[042] hide hid hidden
「空は、嘘をつかないな…。」
「…どうしたの?あなたがそんなことを言うなんて、らしくないわね。」
真夜中、ビルの屋上で、俺はシムカと一緒に夜空を見上げていた。生憎の曇り模様で、星は見えないけれど、風がとても気持ち良い。この季節特有の強めの突風が、俺のフードをバサバサと靡かせる。髪も同じようにバサバサいうし、コンタクトの目にこの強風は辛い。風から守るように、顔の側面に手を添えながら、
「なんだろうな…。自分自身もよく分からね。」
そのまま下を向いて靴を履くときみたいに、ホイールを下のコンクリにカツカツ当てた。癖みたいなものだ。気付いたら、悩んでるときとか、腑に落ちないときにやっているらしい。気に食わないことに、それに気づいたのはスピットだった。

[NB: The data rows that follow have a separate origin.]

#[export] Instance renewal_invoice_keeps id r t c s k v :
  Keeps protocol_tables (renewal_invoice id r t c s k v).
Proof using Type*. unfold renewal_invoice, lock_domains. apply _. Qed.
Lemma create_tx_run id domainId request c auth w u w' :
  create_tx id domainId request c auth w = (Ok u, w') → registrar_ok (db w) →
  db_run (db w) [] (db w').
Proof using Type*.
  unfold create_tx. intros Hrun Hok. pose proof (rok_keyed _ Hok) as K.
  apply bind_Ok in Hrun as (u1&w1&G1&Hrun). apply lock_row_Ok in G1 as ->.
  apply bind_Ok in Hrun as (current&w1&G1&Hrun). apply row_or_throw_Ok in G1 as [_ ->].
  apply bind_Ok in Hrun as (expiry&w1&G1&Hrun). apply lift_Ok in G1 as [_ ->].
  apply bind_Ok in Hrun as (open&w1&G1&Hrun). apply read_Ok in G1 as [_ ->].
  apply bind_Ok in Hrun as (u2&w1&G1&Hrun). apply require_Ok in G1 as [_ ->].
  apply bind_Ok in Hrun as (credential&w1&G1&Hrun). apply latest_or_throw_same in G1 as ->.
  apply bind_Ok in Hrun as (invoiceId&w1&G1&Hrun). apply db_run_keeps in G1 as R1; [|apply _|done].
  apply bind_Ok in Hrun as (ciphertext&w2&G2&Hrun).
  apply db_run_keeps in G2 as R2; [|apply _|apply R1].
  apply bind_Ok in Hrun as (now&w3&G3&Hrun). apply new_date_Ok in G3 as [_ ->].
  apply bind_Ok in Hrun as (u3&w3&G3&Hrun). apply create_row_Ok in G3 as (Hn&_&E3).
  assert (db_run (db w2) [] (db w3)) as R3
    by (rewrite E3; apply db_run_new_action; [apply R2|done..]).
  apply (db_run_app _ [] _ [] _ R1), (db_run_app _ [] _ [] _ R2), (db_run_app _ [] _ [] _ R3).
  exact (db_run_keeps _ _ _ _ _ (proj1 R3) Hrun).
Qed.
Lemma claimSubmission_run actionId w u w' :
  claimSubmission actionId w = (Ok u, w') → registrar_ok (db w) →
  db_run (db w) [Submitted actionId] (db w').
Proof using Type*.
  unfold claimSubmission. intros Hrun Hok. pose proof (rok_keyed _ Hok) as K.
  apply bind_Ok in Hrun as (now&w1&G1&Hrun). apply new_date_Ok in G1 as [_ ->].
  apply bind_Ok in Hrun as (n&w1&G1&Hrun). apply require_Ok in Hrun as [Hn ->].
  apply Z.eqb_eq in Hn as ->.
  apply change_row_if_Ok in G1 as [[? _]|(_&a&Ha&Hp&E)]; [done|]. simpl in Ha, E. rewrite E.
  unfold unsubmitted in Hp. split_bool.
  apply (db_run_step_action _ _ a); [done..|].
  apply (step_submit (domain_view (db w)) actionId (mutation_of a)); [by apply view_action|done|].
  by apply String.eqb_eq.
Qed.
Lemma cancel_tx_run domainId actionId auth w u w' :
  cancel_tx domainId actionId auth w = (Ok u, w') → registrar_ok (db w) →
  db_run (db w) [] (db w').
Proof using Type*.
  unfold cancel_tx. intros Hrun Hok. pose proof (rok_keyed _ Hok) as K.
  apply bind_Ok in Hrun as (u1&w1&G1&Hrun). apply lock_row_Ok in G1 as ->.
  apply bind_Ok in Hrun as (u2&w1&G1&Hrun). apply lock_row_Ok in G1 as ->.
  apply bind_Ok in Hrun as (a&w1&G1&Hrun). apply row_or_throw_Ok in G1 as [Ha ->].
  destruct (String.eqb _ _). { apply ret_Ok in Hrun as [_ ->]. by apply db_run_same. }
  apply bind_Ok in Hrun as (u3&w1&G1&Hrun). apply require_Ok in G1 as [Hc ->].
  apply bind_Ok in Hrun as (u4&w1&G1&Hrun).
  assert (Keeps protocol_tables match da_invoiceId a with
    | Some i => cancel_renewal i | None => mret tt end) as Kc
    by (destruct (da_invoiceId a); unfold cancel_renewal; apply _).
  pose proof (keeps_run _ _ _ _ _ Kc G1) as E1. injection E1 as E1 E2 E3 E4.
  apply db_run_keeps in G1 as R1; [|exact Kc|done].
  apply bind_Ok in Hrun as (u5&w2&G2&Hrun). apply change_row_Ok in G2 as (x&Hx&E).
  rewrite E2 in Hx. rewrite Ha in Hx. injection Hx as <-. split_bool.
  assert (db_run (db w1) [] (db w2)) as R2.
  { rewrite E. apply (db_run_step_action _ _ a); [apply R1|by rewrite E2|done|].
    apply (step_cancel (domain_view (db w1)) actionId (mutation_of a));
      [apply view_action; by rewrite E2|done|by apply String.eqb_eq]. }
  apply (db_run_app _ [] _ [] _ R1), (db_run_app _ [] _ [] _ R2).
  exact (db_run_keeps _ _ _ _ _ (proj1 R2) Hrun).
Qed.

シムカは、イッキのことで疲れたとか!って自信あり気に言ったが、俺は首を振った。違う、それじゃない。ほんとに、自分でも分からないんだ…。確かに、最近は自分の家に家出中のイッキと咢がいて、毎日騒がしいが、違う、それじゃないんだ…、それだけは断言できる。
「んー、じゃあスピットとケンカでもした?」
「…してねーよ。っていうか、どうして俺が不調だと、あいつが出てくるんだ?」
冗談じゃない。彼女を睨めば、クスクスと笑いながら、
「だって、いつもは彼と一緒でしょう?」
「好きで一緒なんじゃない。気付いたらあいつが隣にいるだけだ。」
視線を空に戻して、悪態をつくようにそう言えば、それでも彼女は笑ったままで、
「それ、スピットも似たようなことを言っていたわよ。」
「げ…。」
僕とは意識して一緒にいるんじゃなくて、いつの間にか隣にいる、らしい。
ったく、そういうのは男の俺に言う台詞じゃない、絶対に。…腐れ縁も、ここまで来れば、もう手遅れだな…。思わず俯いて嘆息。というか、逆にあいつとは最近、会っていない。前はウザいほど会っていたのに、ここにきていきなりぱったりとその足が途絶えてしまった。別に女でもないし、会えなくて寂しいとか、そんな女々しい思いは、…うえ、嘘…マジで…?
まさか、それだけはあって欲しくはない…、という思いとは裏腹に、なんだか非常に拙い…、心境。
いや、連絡ひとつ寄越さないあいつが、悪いんだ…。